# My printer will not print any more



## andrefrancis (Jan 4, 2012)

I have an HP Laserjet 2200DN which was working OK up to about a month ago. Now it just refuses to print!

It has a well-defined IP address (192.168.0.10) which I can ping and also address through my browser. The printer dialog box selects it OK, but when I try to print it just seems to get lost ... it starts off with the message "Printing page 1, 3% complete" and after 2 or 3 minutes gives up the ghost with a separate message "Unable to connect to printer, will retry in 30 seconds ...".
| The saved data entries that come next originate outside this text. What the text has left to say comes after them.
(** * TheChernoOpenGL: the shader pipeline of [Application.cpp]

    A shallow embedding of [src/TheChernoOpenGL/Application.cpp]:
    the shader source splitter [ParseShader], the compiler and linker
    wrappers [CompileShader] and [CreateShader], the diagnostic macro
    [GLCall] with [GLClearError] and [GLLogCall], and the driver [main].

    The C++ standard library pieces the code relies on ([std::string::find],
    [std::getline] on a [std::ifstream], [operator<<] on a
    [std::stringstream]) are written out below; OpenGL, GLFW and GLEW are
    external and enter as an interface. *)

From Stdlib Require Import String Ascii List ZArith Lia Bool Arith.
From Stdlib Require Import Floats.SpecFloat DecimalString.
From Equations Require Import Equations.
From Equations.Prop Require Import Logic.
Import ListNotations.

Local Open Scope string_scope.

(* ===================================================================== *)
(** ** [std::string] *)
(* ===================================================================== *)

Module Str.

(** The character written by [std::endl] and consumed by [std::getline]. *)
Definition newline : ascii := "010"%char.

Definition endl : string := String newline "".

(** [s.find(pat)]: position of the first occurrence of [pat] in [s];
    [None] is [std::string::npos]. *)
Definition find (pat s : string) : option nat := index 0 pat s.

(** [s.find(pat) != std::string::npos] *)
Definition found (pat s : string) : bool :=
  match find pat s with Some _ => true | None => false end.

(** [pat] occurs in [s] as a contiguous substring. *)
Definition occurs (pat s : string) : Prop :=
  exists a b, s = a ++ pat ++ b.

(** [s] holds the character [c]. *)
Fixpoint mem (c : ascii) (s : string) : bool :=
  match s with
  | "" => false
  | String d s' => Ascii.eqb c d || mem c s'
  end.

End Str.

(* ===================================================================== *)
(** ** [std::ifstream] and [std::getline] *)
(* ===================================================================== *)

(** The files the process can open: a path maps to the bytes of the file, or
    to nothing when the file does not exist or cannot be read. *)
Definition filesystem := string -> option string.

(** An input stream: the bytes not yet read and the two state bits the
    loop of [ParseShader] depends on. *)
Record ifstream := mk_ifstream {
  rdbuf : string;
  eofbit : bool;
  failbit : bool
}.

(** [std::ifstream stream(filepath)]: opening a missing file sets
    [failbit]. *)
Definition ifstream_open (fs : filesystem) (filepath : string) : ifstream :=
  match fs filepath with
  | Some bytes => mk_ifstream bytes false false
  | None => mk_ifstream "" false true
  end.

(** Characters up to the first newline; the rest after that newline, or
    [None] when the end of the input came first. *)
Fixpoint read_line (s : string) : string * option string :=
  match s with
  | "" => ("", None)
  | String c s' =>
      if Ascii.eqb c Str.newline then ("", Some s')
      else let (l, r) := read_line s' in (String c l, r)
  end.

(** [std::getline(stream, line)]: the line read and the stream after the
    call. A stream that is already at its end or failed fails; so does one
    from which nothing could be extracted. The delimiter is extracted and
    dropped. *)
Definition getline (stream : ifstream) : string * ifstream :=
  if failbit stream || eofbit stream
  then ("", mk_ifstream (rdbuf stream) (eofbit stream) true)
  else match read_line (rdbuf stream) with
       | (line, Some rest) => (line, mk_ifstream rest false false)
       | (line, None) =>
           (line, mk_ifstream "" true (match line with "" => true | _ => false end))
       end.

(** The stream converted to [bool], as the [while] condition does. *)
Definition good (stream : ifstream) : bool := negb (failbit stream).

(** What is left to read bounds the number of successful [getline]s. *)
Definition remaining (stream : ifstream) : nat :=
  if failbit stream || eofbit stream then 0 else S (String.length (rdbuf stream)).

Lemma read_line_rest s l r :
  read_line s = (l, Some r) -> String.length r < String.length s.
Proof.
  revert l r. induction s as [|c s IH]; intros l r; simpl.
  - discriminate.
  - destruct (Ascii.eqb c Str.newline).
    + intros [= _ <-]. lia.
    + destruct (read_line s) as [l' r'] eqn:E. intros [= _ ->].
      specialize (IH _ _ eq_refl). lia.
Qed.

Lemma getline_remaining stream line stream' :
  getline stream = (line, stream') -> good stream' = true ->
  remaining stream' < remaining stream.
Proof.
  unfold getline, good, remaining.
  destruct (failbit stream || eofbit stream) eqn:B.
  - intros [= _ <-]. simpl. discriminate.
  - destruct (read_line (rdbuf stream)) as [l [r|]] eqn:E.
    + intros [= _ <-] _. simpl. apply read_line_rest in E. lia.
    + intros [= _ <-] _. simpl. rewrite orb_true_r. lia.
Qed.

(** The lines a stream yields to repeated [getline] calls. *)
Equations stream_lines (stream : ifstream) : list string
  by wf (remaining stream) lt :=
  stream_lines stream with inspect (getline stream) => {
    | exist _ (line, stream') Hget with inspect (good stream') => {
        | exist _ true Hgood := line :: stream_lines stream'
        | exist _ false _ := [] } }.
Next Obligation.
  eapply getline_remaining; eauto.
Qed.

(* ===================================================================== *)
(** ** [ParseShader] *)
(* ===================================================================== *)

(** [enum class ShaderType { NONE = -1, VERTEX = 0, FRAGMENT = 1 }] *)
Inductive ShaderType := NONE | VERTEX | FRAGMENT.

(** The cast [(int)type]. *)
Definition ShaderType_to_int (type : ShaderType) : Z :=
  match type with
  | NONE => -1
  | VERTEX => 0
  | FRAGMENT => 1
  end.

Record ShaderProgramSource := mk_ShaderProgramSource {
  VertexSource : string;
  FragmentSource : string
}.

(** A run of [ParseShader] either returns, or subscripts the array [ss]
    outside its bounds, which C++ leaves undefined. *)
Inductive outcome (A : Type) : Type :=
| Returns (a : A)
| OutOfBounds (subscript : Z).
Arguments Returns {A} a.
Arguments OutOfBounds {A} subscript.

Definition bind {A B} (m : outcome A) (k : A -> outcome B) : outcome B :=
  match m with
  | Returns a => k a
  | OutOfBounds i => OutOfBounds i
  end.

(** [std::stringstream ss[2]], each stream as the text written to it. *)
Definition buffers := list string.

Definition ss_init : buffers := [""; ""].

Fixpoint set_nth (n : nat) (ss : buffers) (text : string) : buffers :=
  match ss, n with
  | [], _ => []
  | _ :: tl, O => text :: tl
  | hd :: tl, S n' => hd :: set_nth n' tl text
  end.

(** [ss[i].str()] *)
Definition ss_str (ss : buffers) (i : nat) : string := nth i ss "".

(** [ss[i] << line << std::endl], for an [int] subscript [i]. *)
Definition ss_put (ss : buffers) (i : Z) (line : string) : outcome buffers :=
  if ((0 <=? i)%Z && (i <? Z.of_nat (List.length ss))%Z)%bool
  then Returns (set_nth (Z.to_nat i) ss
                  (ss_str ss (Z.to_nat i) ++ line ++ Str.endl))
  else OutOfBounds i.

(** The body of the [while] loop, for the line just read. *)
Definition ParseShader_body (line : string) (type : ShaderType) (ss : buffers)
  : outcome (ShaderType * buffers) :=
  if Str.found "#shader" line then
    if Str.found "vertex" line then Returns (VERTEX, ss)
    else if Str.found "fragment" line then Returns (FRAGMENT, ss)
    else Returns (type, ss)
  else
    bind (ss_put ss (ShaderType_to_int type) line)
         (fun ss' => Returns (type, ss')).

(** [while (getline(stream, line)) { ... }] *)
Equations ParseShader_loop (stream : ifstream) (type : ShaderType) (ss : buffers)
  : outcome (ShaderType * buffers) by wf (remaining stream) lt :=
  ParseShader_loop stream type ss with inspect (getline stream) => {
    | exist _ (line, stream') Hget with inspect (good stream') => {
        | exist _ false _ := Returns (type, ss)
        | exist _ true Hgood with ParseShader_body line type ss => {
            | Returns (type', ss') := ParseShader_loop stream' type' ss'
            | OutOfBounds i := OutOfBounds i } } }.
Next Obligation.
  eapply getline_remaining; eauto.
Qed.

Definition ParseShader (fs : filesystem) (filepath : string)
  : outcome ShaderProgramSource :=
  let stream := ifstream_open fs filepath in
  bind (ParseShader_loop stream NONE ss_init)
       (fun '(_, ss) => Returns (mk_ShaderProgramSource (ss_str ss 0) (ss_str ss 1))).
I have already done a 'hard reset' ... to no avail. Incidentally, the test pages and the Config info etc comes out fine ... so there is clearly nothing wrong with the printer hardware or network.

Can anybody help? 

I am using OSX 10.6.8 on an iMac 2.66 GHz Intel Core 2 Duo connected to 1 Gigabit ethernet.

TIA

Andre Francis


----------



## Satcomer (Jan 5, 2012)

Open a browser and in the address bar put the IP of the printer. Does the printer's wiki page come up?


----------



## andrefrancis (Jan 5, 2012)

Thanks for the reply Satcomer ... but as I said in the post I can address the printer OK in the browser ... so it is identifying it. I can also 'ping' it successfully. The thing is ... my Mac knows it's there and the network knows it's there and the printer prints out test and configuration settings and stats ... so how come it won't print a file that I give it?

I do not quite understand your reference to a "wiki page". There is a Wiki reference to HP Laserjet printers in general and the 2200 series is mentioned in the list of models in particular.

Other than a 'hard reset', which I have already tried, is there any other way to 'clean out' the beast and get back to a clean start?


----------



## Satcomer (Jan 5, 2012)

What I am trying to do to see if your network still has a good connection to the printer. All printers, when they get an IP assigned to them, have a web page on you local network. That printer web page you can change any setting in the printer.

Now open System Preferences->Print & Scan and right click in the left hand pane and 'Reset the Printing System'. Then re-add your printer and see if that helps.


----------



## andrefrancis (Jan 5, 2012)

Satcomer, I did what you suggested, reset everything and then re-added the printer ... and exactly the same has happened, except this time the error message is: "Network host '192.168.0.10' is busy; will retry in 30 seconds...".

I checked the ping again and got an OK response.

Accessing the printer (using its IP address) from the browser gives me lots of info including the ability to change settings, many of which mean absolutely nothing to me. 

I have attached 2 pngs of the TCP/IP General and Advanced settings to see if you can spot anything amiss. It all looks OK to me.


----------



## Satcomer (Jan 5, 2012)

On that first screen did you try the test page to see if it prints? If it does then the problem is with your Mac. If it doesn't test print then you have a printer problem.

It is a good sign that it is still on your network. Did the 'Reset Printer' and adding the printer back work at all?


----------



## andrefrancis (Jan 6, 2012)

Satcomer .....

In answer to your last question:



> Did the 'Reset Printer' and adding the printer back work at all?


No ... I still got the same problem = "Printer is busy"

I have now tried my PC laptop and it can see and print to the printer without any effort.

So my problem is clearly with the Mac. 

I have attached screenshots of the only 3 ways that I know of addressing the printer from the Mac.
1. Via the browser ... I have selected the test page to show you in the attachment. I can print this test page from the printer but I haven't discovered how to print it from the Mac!
2. Via the Print Dialog box ...
3. Via System Prefs - Print & Fax

Notice that all three of the above acknowledge the printer and yet I still cannot print from it!

Any other suggestions?


----------



## gsahli (Jan 8, 2012)

I suggest you try using the same comm protocol the Windows computer is using, port 9100 printing. On OS X we call it IP printing > HP Jetdirect.
So, delete from Print & Fax printer list, then add (+) and click on IP, then select HP Jetdirect, then enter IP address, choose/confirm model - Done.


----------



## andrefrancis (Jan 8, 2012)

Wow ... thank you gsahli.

I did exactly as you suggested ... and it worked! (You deserve a medal)


----------